Educating staff and patients
Leveraging AI solutions provides numerous benefits, but using them is complicated. The lack of awareness of the potential of AI and how to leverage it can lead to skill gaps in organizations. And healthcare organizations need to bridge the skill gaps by educating their staff about AI systems and their capabilities. Hospitals and individual experts can organize training sessions for different departments to train staff on how to use AI systems.
AI implementation in healthcare cannot be successful until the patients it will treat are ready to embrace AI-based treatment. Hence, patients also must be aware of AI’s potential so that they can trust AI-based treatment. For instance, robotic surgery offers several benefits like shorter hospital stays, reduced pain, minimal scarring, and lower levels of blood loss. But, due to a lack of awareness and trust, patients might fear being operated upon by AI robots. Healthcare organizations should create awareness about the benefits of robotic surgery among patients. They can also educate patients about AI robotic surgery procedures before operating on them. Educating patients and staff about AI solutions will ensure to increase their trust in AI systems.

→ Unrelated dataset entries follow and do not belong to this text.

Lemma mod_load_twin m n l k :
  twin m n → paired_locs m n l k →
  related (mod_load l) (mod_load k) m n
    (λ b c m' n', m' = m ∧ n' = n ∧ Mod.Balances m !! l = Some b ∧ Mod.Balances n !! k = Some c ∧ same_balance b c).
Proof.
  intros Hw (b & c & Hb & Hc & Hs)%paired_locs_twin; [|done]. unfold mod_load.
  apply related_bind, related_get. rewrite Hb, Hc. by apply related_ret.
Qed.
Definition twin_update (f h : BRC20ModuleTokenBalance → outcome BRC20ModuleTokenBalance) : Prop :=
  (∀ b c, same_balance b c → same_end same_balance (f b) (h c)) ∧
  (∀ b b', f b = Ret b' → keeps_owner b b') ∧ (∀ b b', h b = Ret b' → keeps_owner b b').
Lemma mod_store_twin f h m n l k b c :
  twin m n → paired_locs m n l k → Mod.Balances m !! l = Some b → Mod.Balances n !! k = Some c →
  keeps_owner b (f b) → keeps_owner c (h c) → same_balance (f b) (h c) →
  related (mod_store l f) (mod_store k h) m n (λ _ _, twin_step m n).
Proof.
  intros Hw Hp Hb Hc Hf Hh Hs. unfold mod_store. apply related_bind.
  eapply related_mono; [by apply mod_load_twin|]. intros b0 c0 m' n' (-> & -> & Hb0 & Hc0 & _).
  assert (b0 = b) as -> by congruence. assert (c0 = c) as -> by congruence.
  apply related_modify. by eapply twin_set_balance.
Qed.
Lemma mod_update_twin f h m n l k :
  twin m n → paired_locs m n l k → twin_update f h →
  related (mod_update l f) (mod_update k h) m n (λ _ _, twin_step m n).
Proof.
  intros Hw Hp (Hfh & Hf & Hh). unfold mod_update. apply related_bind.
  eapply related_mono; [by apply mod_load_twin|]. intros b c m' n' (-> & -> & Hb & Hc & Hs).
  apply related_bind, related_lift. specialize (Hfh _ _ Hs).
  destruct (f b) as [b'| |] eqn:Ef, (h c) as [c'| |] eqn:Eh; try done. simpl.
  eapply mod_store_twin; try done; [by apply Hf|by apply Hh].
Qed.

(** The updates the functions of a commit make. *)
Lemma set_swap_twin (op : option Decimal → option Decimal → outcome (option Decimal)) amt :
  twin_update
    (λ b, swap ← op (MBal.SwapAccountBalance b) amt; Ret (b <| MBal.SwapAccountBalance := swap |>))
    (λ b, swap ← op (MBal.SwapAccountBalance b) amt; Ret (b <| MBal.SwapAccountBalance := swap |>)).
Proof.
  split_and!; [|by intros b b' E; outcome_inv..].
  intros b c [Es Ea]. rewrite Es. eapply same_end_bind; [by apply same_end_eq|]. by intros ? ? ->.
Qed.
Lemma decrease_twin amt h h' :
  let f height b :=
    swap ← Sub (MBal.SwapAccountBalance b) amt;
    available ← Add (MBal.AvailableBalance b) amt;
    Ret (b <| MBal.SwapAccountBalance := swap |> <| MBal.AvailableBalance := available |>
           <| MBal.UpdateHeight := height |>) in
  twin_update (f h) (f h').
Proof.
  intros f. split_and!; [|by unfold f; intros b b' E; outcome_inv..]. unfold f.
  intros b c [Es Ea]. rewrite Es, Ea.
  by do 2 (eapply same_end_bind; [by apply same_end_eq|]; intros ? ? ->).
Qed.
Lemma debit_swap_twin m n l k amt :
  twin m n → paired_locs m n l k → related (debit_swap l amt) (debit_swap k amt) m n (λ _ _, twin_step m n).
Proof. intros. apply mod_update_twin; [done..|]. apply (set_swap_twin Sub). Qed.
Lemma credit_swap_twin m n l k amt :
  twin m n → paired_locs m n l k → related (credit_swap l amt) (credit_swap k amt) m n (λ _ _, twin_step m n).
Proof. intros. apply mod_update_twin; [done..|]. apply (set_swap_twin Add). Qed.
Lemma set_height_twin m n l k h h' :
  twin m n → paired_locs m n l k → related (set_height h l) (set_height h' k) m n (λ _ _, twin_step m n).
Proof.
  intros Hw Hp. destruct (paired_locs_twin _ _ _ _ Hw Hp) as (b & c & Hb & Hc & Hs).
  eapply mod_store_twin; [done|done|exact Hb|exact Hc|done|done|]. by destruct Hs.
Qed.
Lemma check_swap_twin m n l k amt msg :
  twin m n → paired_locs m n l k →
  related (check_swap l amt msg) (check_swap k amt msg) m n (λ _ _, twin_step m n).
Proof.
  intros Hw Hp. unfold check_swap. apply related_bind. eapply related_mono; [by apply mod_load_twin|].
  intros b c m' n' (-> & -> & _ & _ & [-> _]).
  apply related_bind, related_lift, same_end_refl. intros z _.
  destruct (z <? 0); [apply related_throw|by apply related_ret, twin_step_refl].
Qed.

(** A module with a new balance object for a holder without one. *)
Definition with_balance (t a : string) (l : loc) m m' : Prop :=
  Mod.Balances m' = <[l := new_module_balance t a]> (Mod.Balances m) ∧
  ∀ t' a', balance_of m' t' a' =
    if bool_decide (ToLower t = t' ∧ a = a') then Some l else balance_of m t' a'.
Lemma with_balance_objects t a l m m' :
  objects_ok m → Mod.Balances m !! l = None → with_balance t a l m m' → objects_ok m'.
Proof.
  intros Hm Hl [Eb Eu] t' a' l' Hh. change (balance_of m' t' a' = Some l') in Hh. rewrite Eu in Hh. rewrite Eb.
  case_bool_decide as E.
  - destruct E as [<- <-]. simplify_eq. exists (new_module_balance t a). by rewrite lookup_insert_eq.
  - destruct (Hm _ _ _ Hh) as (b & Hb & ?). exists b. rewrite lookup_insert_ne; [done|congruence].
Qed.
Lemma alloc_with_balance t a l m u :
  balance_of m (ToLower t) a = None →
  let usersTokens := default ∅ (Mod.UsersTokenBalanceDataMap m !! a) in
  with_balance t a l m (m <| Mod.Balances ::= <[l := new_module_balance t a]> |>
    <| Mod.UsersTokenBalanceDataMap ::= <[a := <[ToLower t := l]> usersTokens]> |>
    <| Mod.TokenUsersBalanceDataMap ::= u |>).
Proof.
  intros Hn ut. split; [done|]. intros t' a'. unfold balance_of in *. rsimpl.
  destruct (decide (a = a')) as [<-|Hne].
  - rewrite lookup_insert_eq. simpl. destruct (decide (ToLower t = t')) as [<-|Hne].
    + by rewrite lookup_insert_eq, bool_decide_eq_true_2.
    + rewrite lookup_insert_ne, bool_decide_eq_false_2 by (done || by intros []). unfold ut.
      by destruct (Mod.UsersTokenBalanceDataMap m !! a).
  - by rewrite lookup_insert_ne, bool_decide_eq_false_2 by (done || by intros []).
Qed.

(** Nothing the functions read is changed; there may be new, empty balances. *)
Record quiet m m' : Prop := {
  qt_gas : Mod.GasTick m' = Mod.GasTick m;
  qt_gas_to : Mod.GasToPkScript m' = Mod.GasToPkScript m;
  qt_lp_fee : Mod.LpFeePkScript m' = Mod.LpFeePkScript m;
  qt_rate : Mod.FeeRateSwap m' = Mod.FeeRateSwap m;
  qt_objects : objects_ok m';
  qt_amounts t a : amounts m' t a = amounts m t a;
  qt_lp_users : Mod.LPTokenUsersBalanceMap m' = Mod.LPTokenUsersBalanceMap m;
  qt_users_lp : Mod.UsersLPTokenBalanceMap m' = Mod.UsersLPTokenBalanceMap m;
  qt_pools : Mod.SwapPoolTotalBalanceDataMap m' = Mod.SwapPoolTotalBalanceDataMap m;
  qt_holder t a l : holder m t a l → holder m' t a l;
}.
Lemma quiet_refl m : objects_ok m → quiet m m.
Proof. by split. Qed.
Lemma quiet_trans m1 m2 m3 : quiet m1 m2 → quiet m2 m3 → quiet m1 m3.
Proof. intros [] []. split; try congruence; [done|]. auto. Qed.
Lemma quiet_twin m n m' n' : twin m n → quiet m m' → quiet n n' → twin_step m n m' n'.
Proof.
  intros Hw Hm Hn. split; [|intros l k (t & a & Hl & Hk); exists t, a; split; [by apply Hm|by apply Hn]].
  destruct Hw, Hm, Hn. split; try congruence; unfold lp_in_pool, lp_of_user in *; intros;
    rewrite ?qt_lp_users0, ?qt_lp_users1, ?qt_users_lp0, ?qt_users_lp1, ?qt_pools0, ?qt_pools1; auto.
Qed.

Lemma GetUserTokenBalance_quiet m t a :
  objects_ok m →
  ∃ l m', Module_GetUserTokenBalance t a m = (Ret l, m') ∧ quiet m m' ∧ holder m' (ToLower t) a l.
Proof.
  intros Hm. unfold Module_GetUserTokenBalance, mbind, GoM_bind, get at 1.
  assert (default ∅ (Mod.UsersTokenBalanceDataMap m !! a) !! ToLower t = balance_of m (ToLower t) a) as E.
  { unfold balance_of. by destruct (Mod.UsersTokenBalanceDataMap m !! a). }
  rewrite E. destruct (balance_of m (ToLower t) a) as [l|] eqn:El.
  { exists l, m. split; [done|]. split; [by apply quiet_refl|done]. }
  set (l := fresh (dom (Mod.Balances m))). exists l. eexists. split; [reflexivity|].
  assert (Mod.Balances m !! l = None) as Hl by (apply not_elem_of_dom, is_fresh).
  match goal with |- quiet _ ?m' ∧ _ =>
    assert (with_balance t a l m m') as Hm' by (exact (alloc_with_balance t a l m _ El)); set (m2 := m') in * end.
  pose proof (with_balance_objects _ _ _ _ _ Hm Hl Hm'). destruct Hm' as [Hbm Hum].
  split; [split; try done|].
  - intros t' a'. unfold amounts. rewrite Hum, Hbm. case_bool_decide as E'.
    + destruct E' as [<- <-]. rewrite El. simpl. by rewrite lookup_insert_eq.
    + destruct (balance_of m t' a') as [l'|] eqn:El'; [|done]. simpl. rewrite lookup_insert_ne; [done|].
      intros <-. destruct (Hm t' a' l El') as (b & ? & _). congruence.
  - intros t' a' l' Hl'. change (balance_of m t' a' = Some l') in Hl'. change (balance_of m2 t' a' = Some l').
    rewrite Hum, bool_decide_eq_false_2; [done|]. intros [<- <-]. congruence.
  - change (balance_of m2 (ToLower t) a = Some l). by rewrite Hum, bool_decide_eq_true_2.
Qed.

Lemma GetUserTokenBalance_twin m n t a :
  twin m n →
  related (Module_GetUserTokenBalance t a) (Module_GetUserTokenBalance t a) m n
    (λ l k m' n', twin_step m n m' n' ∧ paired_locs m' n' l k).
Proof.
  intros Hw. destruct (GetUserTokenBalance_quiet m t a (tw_left _ _ Hw)) as (l & m' & Em & Hm & Hl).
  destruct (GetUserTokenBalance_quiet n t a (tw_right _ _ Hw)) as (k & n' & En & Hn & Hk).
  unfold related. rewrite Em, En. split; [by apply quiet_twin|]. by exists (ToLower t), a.
Qed.
(** ** LP tokens *)
Lemma set_lp_lookup {A} (i j : string) (x : A) (t : gmap string (gmap string A)) i' j' :
  <[i := <[j := x]> (default ∅ (t !! i))]> t !! i' ≫= lookup j' =
    if bool_decide (i = i' ∧ j = j') then Some x else t !! i' ≫= lookup j'.
Proof.
  destruct (decide (i = i')) as [<-|Hi].
  - rewrite lookup_insert_eq. simpl. destruct (decide (j = j')) as [<-|Hj].
    + by rewrite lookup_insert_eq, bool_decide_eq_true_2.
    + rewrite lookup_insert_ne, bool_decide_eq_false_2 by (done || by intros []). by destruct (t !! i).
  - by rewrite lookup_insert_ne, bool_decide_eq_false_2 by (done || by intros []).
Qed.
Lemma set_lp_twin m n pair a x y :
  twin m n → related (set_lp pair a x y) (set_lp pair a x y) m n (λ _ _, twin_step m n).
Proof.
  intros Hw. apply related_modify. split; [|done].
  assert (∀ (t t' : gmap string (gmap string (option Decimal))) i z w, is_Some (t !! z) ↔ is_Some (t' !! z) →
    is_Some (<[i := w (t !! i)]> t !! z) ↔ is_Some (<[i := w (t' !! i)]> t' !! z)) as Hdom.
  { intros t t' i z w Hz. rewrite !lookup_insert_is_Some. tauto. }
  split; [by apply Hw..| | | | |by apply Hw].
  - intros z. apply (Hdom _ _ _ _ (λ o, <[a:=x]> (default ∅ o))), Hw.
  - intros z. apply (Hdom _ _ _ _ (λ o, <[pair:=y]> (default ∅ o))), Hw.
  - intros z b. pose proof (tw_in_pool _ _ Hw z b) as E. unfold lp_in_pool in *. rsimpl.
    rewrite !set_lp_lookup. case_bool_decide; [done|exact E].
  - intros z b. pose proof (tw_of_user _ _ Hw z b) as E. unfold lp_of_user in *. rsimpl.
    rewrite !set_lp_lookup. case_bool_decide; [done|exact E].
Qed.
Lemma add_lp_twin m n pair a amt :
  twin m n → related (add_lp pair a amt) (add_lp pair a amt) m n (λ _ _, twin_step m n).
Proof.
  intros Hw. unfold add_lp. apply related_bind, related_get. rewrite (tw_in_pool _ _ Hw).
  apply related_bind, related_lift, same_end_refl. intros lp _. by apply set_lp_twin.
Qed.
Lemma check_lp_match_twin m n what pair a :
  twin m n → related (check_lp_match what pair a) (check_lp_match what pair a) m n
    (λ x y m' n', x = y ∧ m' = m ∧ n' = n).
Proof.
  intros Hw. unfold check_lp_match. apply related_bind, related_get.
  rewrite (tw_in_pool _ _ Hw), (tw_of_user _ _ Hw).
  apply related_bind, related_lift, same_end_refl. intros z _.
  destruct (negb (z =? 0)); [apply related_throw|by apply related_ret].
Qed.
Lemma check_lp_enough_twin m n what b amt :
  related (check_lp_enough what b amt) (check_lp_enough what b amt) m n (λ _ _ m' n', m' = m ∧ n' = n).
Proof.
  unfold check_lp_enough. apply related_bind, related_lift, same_end_refl. intros z _.
  destruct (z <? 0); [apply related_throw|]. apply related_bind, related_lift, same_end_refl. intros z' _.
  destruct (z' <? 0); [apply related_throw|by apply related_ret].
Qed.
Lemma debit_lp_twin m n pair a b amt :
  twin m n → related (debit_lp pair a b amt) (debit_lp pair a b amt) m n (λ _ _, twin_step m n).
Proof.
  intros Hw. unfold debit_lp. do 2 (apply related_bind, related_lift, same_end_refl; intros ? _).
  by apply set_lp_twin.
Qed.
(* ===== verification/ModuleSteps.v ===== *)
(** * What each step of a commit function does to the accounts

    For every primitive of the handlers: from a module with accounts [acc m0 D DL] the
    primitive leaves the module with the accounts changed by the stated amounts, and
    keeps holders and pools ([grow]). *)
From S2P Require Import Prelude GoStd Decimal Script Utils Json Model History Swap Indexer CondApprove Ledger Modules Commit PairNames SwapProof ModuleAcc.

(** The pointers and pools known so far are still there. *)
Ltac carry :=
  repeat match goal with
  | G : grow ?m ?m', L : holder ?m _ _ _ |- _ => apply (grow_holder _ _ G) in L
  | G : grow ?m ?m', L : pool_tick ?m _ _ |- _ => apply (grow_tick _ _ G) in L
  end.
(** Equality of two sums of [point]s. *)
Ltac points :=
  intros; unfold zero, point; try change (dval None) with 0;
  repeat match goal with |- context [bool_decide ?P] => destruct (bool_decide P) end; try lia.

(** The holding of an updated balance. *)
Ltac holding :=
  unfold field_update; cbn -[dval holding_of]; split_and?; [done..|];
  unfold holding_of; cbn -[dval]; lia.

Section steps.
Context `{Spelling}.
Implicit Types m : BRC20ModuleSwapInfo.
Implicit Types D DL : string → Z.

(** [m'] has the accounts of [m0] with the differences, and keeps what [m] has. *)
Definition moved m0 D DL m m' : Prop := acc m0 D DL m' ∧ grow m m'.
(* ===== verification/ModuleOps.v ===== *)
(** * Approves, withdraws, deposits and conditional approves on the accounts of a module

    Approves and conditional approves move an amount between the balances of users and
    conserve every ticker; a deposit adds exactly its amount and a withdraw takes it. *)
From S2P Require Import Prelude GoStd Decimal Script Utils Json Model History Swap Indexer CondApprove Ledger Modules Commit PairNames SwapProof ModuleAcc ModuleSteps ModuleProof.

Section ops.
Context `{Spelling}.
Implicit Types m : BRC20ModuleSwapInfo.

(** ** Writes outside the accounts *)
Definition accounts m :=
  (Mod.Balances m, Mod.UsersTokenBalanceDataMap m, Mod.TokenUsersBalanceDataMap m,
   Mod.LPTokenUsersBalanceMap m, Mod.UsersLPTokenBalanceMap m, Mod.SwapPoolTotalBalanceDataMap m).

Lemma accounts_acc m m' m0 D DL :
  accounts m' = accounts m → acc m0 D DL m → moved m0 D DL m m'.
Proof.
  intros E [Hm Ht Hl]. unfold accounts in E. injection E as E1 E2 E3 E4 E5 E6.
  assert (∀ t a l, holder m' t a l ↔ holder m t a l) as Hh by (intros; unfold holder; by rewrite E2).
  assert (∀ t, module_total m' t = module_total m t) as Ht'.
  { intros t. unfold module_total, user_total, pool_total. rewrite E2, E6. f_equal.
    apply msum_ext. intros a tokens _. unfold holding_at. by rewrite E1. }
  assert (∀ p, lp_held m' p - lp_supply m' p = lp_held m p - lp_supply m p) as Hl'.
  { intros p. unfold lp_held, lp_supply. by rewrite E4, E6. }
  split; [split; [|intros t; by rewrite Ht'|intros p; by rewrite Hl']|split].
  - split.
    + intros t a l. rewrite Hh, E1. apply Hm.
    + intros t a l. rewrite Hh, E3. apply Hm.
    + rewrite E6. apply Hm.
    + rewrite E4, E6. apply Hm.
    + intros p a. unfold lp_in_pool, lp_of_user. rewrite E4, E5. apply (mi_agree _ Hm).
  - intros t a l. by rewrite Hh.
  - intros p tk. unfold pool_tick. by rewrite E6.
Qed.

Lemma modify_acc f m0 D DL m E :
  (∀ m, accounts (f m) = accounts m) → acc m0 D DL m →
  holds (modify f) m (λ _, moved m0 D DL m) E.
Proof. intros Hf Ha. apply holds_modify. by apply accounts_acc. Qed.
Lemma mod_history_acc h m0 D DL m E :
  acc m0 D DL m → holds (mod_history h) m (λ _, moved m0 D DL m) E.
Proof. by apply modify_acc. Qed.
Lemma mod_history_valid_acc v m0 D DL m E :
  acc m0 D DL m → holds (mod_history_valid v) m (λ _, moved m0 D DL m) E.
Proof. by apply modify_acc. Qed.
Lemma update_state_balance_acc t f m0 D DL m E :
  (∀ s, no_error (f s)) → acc m0 D DL m →
  holds (update_state_balance t f) m (λ _, moved m0 D DL m) E.
Proof.
  intros Hf Ha. unfold update_state_balance. apply holds_bind, holds_get, holds_bind.
  eapply holds_post; [by eapply modify_acc|]. intros [] m1 [Ha1 Hg1].
  apply holds_bind, holds_lift; [|intros e E'; by destruct (Hf _ _ E')]. intros s _.
  eapply holds_post; [by eapply modify_acc|]. intros [] m2 [Ha2 Hg2]. split; [done|by eapply grow_trans].
Qed.

Lemma mod_find_balance_holds t a e1 e2 m (E : _ → Prop) :
  E m → holds (mod_find_balance t a e1 e2) m (λ l m', m' = m ∧ holder m t a l) E.
Proof.
  intros HE. unfold mod_find_balance, holder. apply holds_bind, holds_get.
  destruct (_ !! a) as [tokens|]; [|by apply holds_throw]. simpl.
  destruct (tokens !! t); [by apply holds_ret|by apply holds_throw].
Qed.
#[local] Hint Extern 1 (∀ _, accounts _ = accounts _) => done : core.

(** ** Approve *)
Lemma approve_move_conserving h data info from a m m' :
  acc m zero zero m' → grow m m' → holder m' (ToLower (SwapInfo.Tick info)) a from →
  ∀ receiver, holds (approve_move h data info from receiver) m' (λ _, conserves m) (conserves m).
Proof.
  intros Ha Hg Hfrom receiver. unfold approve_move. mstep GetUserTokenBalance_acc.
  mupd (- dval (SwapInfo.Amount info)).
  eapply holds_post; [mupd_holds (dval (SwapInfo.Amount info))|intros ? ? [? ?]]. mclose.
Qed.

Lemma approve_module_conserving h data info isInvalid :
  conserving (approve_module h data info isInvalid).
Proof.
  mstart m Hm. unfold approve_module. cbv zeta. apply holds_bind.
  eapply holds_post; [apply mod_find_balance_holds; by split|]. intros from ? [-> Hl].
  apply holds_bind, mod_load_holds. intros b _.
  destruct (bool_decide (_ = None)); [by apply holds_throw; split|].
  mlift. mstep mod_history_acc. destruct isInvalid; [|by eapply approve_move_conserving].
  eapply holds_post; [by eapply mod_store_acc|intros ? ? [? ?]].
  split; [done|by eapply grow_trans].
Qed.

Lemma lock_approve_adds h data amt : adds 0 (lock_approve h data amt).
Proof. unfold lock_approve. solve_adds. Qed.

(** ** Withdraw *)
Lemma withdraw_module_acc data info m :
  mod_inv m →
  holds (withdraw_module data info) m
    (λ _, moved m (point (ToLower (SwapInfo.Tick info)) (- dval (SwapInfo.Amount info))) zero m)
    (conserves m).
Proof.
  intros Hm. pose proof (acc_refl m Hm) as Ha. pose proof (grow_refl m) as Hg0.
  unfold withdraw_module. cbv zeta. apply holds_bind.
  eapply holds_post; [apply mod_find_balance_holds; by split|]. intros from ? [-> Hl].
  apply holds_bind, mod_load_holds. intros b _.
  destruct (bool_decide (_ = None)); [by apply holds_throw; split|]. mupd_same.
  apply holds_bind, mod_load_holds. intros b1 _. do 2 mlift. mstep mod_history_acc.
  destruct (_ <? 0).
  - mstep mod_store_acc. apply holds_throw. by split.
  - eapply holds_post; [mupd_holds (- dval (SwapInfo.Amount info))|intros ? ? [? ?]]. mclose.
Qed.

(** An optional change of the confirmed part. *)
Lemma safe_holds {b : bool} (d amt d' : option Decimal) m E :
  holds (if b then lift (Add d amt) else mret d') m (λ _ m', m' = m) E.
Proof.
  destruct b; [|done]. apply holds_lift; [done|]. intros e E'. by destruct (Add_no_error _ _ _ E').
Qed.

(** ** Deposit *)
Lemma module_deposit_acc info sender data meta m E :
  mod_inv m →
  holds (module_deposit info sender data meta) m
    (λ _, moved m (point (ToLower (TickInfo.Tick info)) (dval (TickInfo.Amount info))) zero m) E.
Proof.
  intros Hm. pose proof (acc_refl m Hm) as Ha. pose proof (grow_refl m) as Hg0.
  unfold module_deposit. cbv zeta. mstep mod_history_acc. mstep GetUserTokenBalance_acc.
  apply holds_bind, mod_load_holds. intros b Hb. apply holds_bind.
  eapply holds_post; [apply safe_holds|intros safe ? ->]. apply holds_bind, holds_lift; [|intros e E'; by destruct (Add_no_error _ _ _ E')].
  intros swap Eswap%Add_inv. apply holds_bind.
  eapply holds_post; [eapply (mod_store_adds_acc _ _ _ (dval (TickInfo.Amount info))); eauto|madvance].
  { holding. }
  mdone update_state_balance_acc.
Qed.

(** ** Conditional approves *)
Lemma apply_event_conserving h event : conserving (apply_event h event).
Proof.
  mstart m Hm. unfold apply_event. cbv zeta. do 2 mlift. mstep mod_history_acc. apply holds_bind.
  eapply holds_post; [apply mod_find_balance_holds; by split|]. intros from ? [-> Hl].
  apply holds_bind, mod_load_holds. intros b _.
  destruct (bool_decide (_ = None)); [by apply holds_throw; split|].
  mstep GetUserTokenBalance_acc. apply holds_bind, mod_load_holds. intros b1 Hb1.
  apply holds_bind, holds_lift; [|intros e E'; by destruct (Sub_no_error _ _ _ E')].
  intros c Ec%Sub_inv. apply holds_bind.
  eapply holds_post; [eapply (mod_store_adds_acc _ _ _ (- dval (Event.Amount event))); eauto|madvance].
  { holding. }
  apply holds_bind, mod_load_holds. intros b2 Hb2. apply holds_bind.
  eapply holds_post; [apply safe_holds|intros safe ? ->].
  apply holds_bind, holds_lift; [|intros e E'; by destruct (Add_no_error _ _ _ E')].
  intros d Ed%Add_inv. apply holds_bind.
  eapply holds_post; [eapply (mod_store_adds_acc _ _ _ (dval (Event.Amount event))); eauto|madvance].
  { holding. }
  eapply holds_post; [eapply update_state_balance_acc; [|done]|intros ? ? [? ?]; mclose].
  intros s. case_bool_decide; eauto with noerr.
Qed.

(** The part of a conditional approve inscription on the module of its balance [b]. *)
Lemma lock_cond_approve_conserving h data amt l b t a m :
  mod_inv m → holder m t a l → Mod.Balances m !! l = Some b →
  holds (mod_history_valid true ;;
    safe ← lift (Sub (MBal.AvailableBalanceSafe b) amt);
    available ← lift (Sub (MBal.AvailableBalance b) amt);
    condApproveable ← lift (Add (MBal.CondApproveableBalance b) amt);
    mod_store l (λ b, b
      <| MBal.AvailableBalanceSafe := safe |>
      <| MBal.AvailableBalance := available |>
      <| MBal.CondApproveableBalance := condApproveable |>
      <| MBal.ValidConditionalApproveMap ::= <[Data.CreateIdxKey data := data]> |>
      <| MBal.UpdateHeight := h |>)) m (λ _, conserves m) (conserves m).
Proof.
  intros Hm Hl Hb. apply holds_bind, holds_modify.
  match goal with |- holds _ ?m1 _ _ => set (m1' := m1) end.
  destruct (accounts_acc m m1' m zero zero eq_refl (acc_refl m Hm)) as [Ha Hg].
  do 2 (apply holds_bind, holds_lift; [|intros e E'; by destruct (Sub_no_error _ _ _ E')]; intros ? ?%Sub_inv).
  apply holds_bind, holds_lift; [|intros e E'; by destruct (Add_no_error _ _ _ E')]. intros ? ?%Add_inv.
  eapply holds_post; [eapply (mod_store_adds_acc _ _ b 0 t a); [done| |done|done]|intros ? ? [? ?]; mclose].
  holding.
Qed.
End ops.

Every health organization would want to deploy AI systems. Successful implementation of AI solutions begins right from building the right strategy. But how to create one? It is all about tackling the AI challenges in healthcare mentioned above. The awareness of these challenges and solutions will help healthcare organizations to build appropriate strategies for their specific use cases. And when examples of successful AI implementations come into the limelight, hospitals will be more motivated to deploy and scale their AI solutions.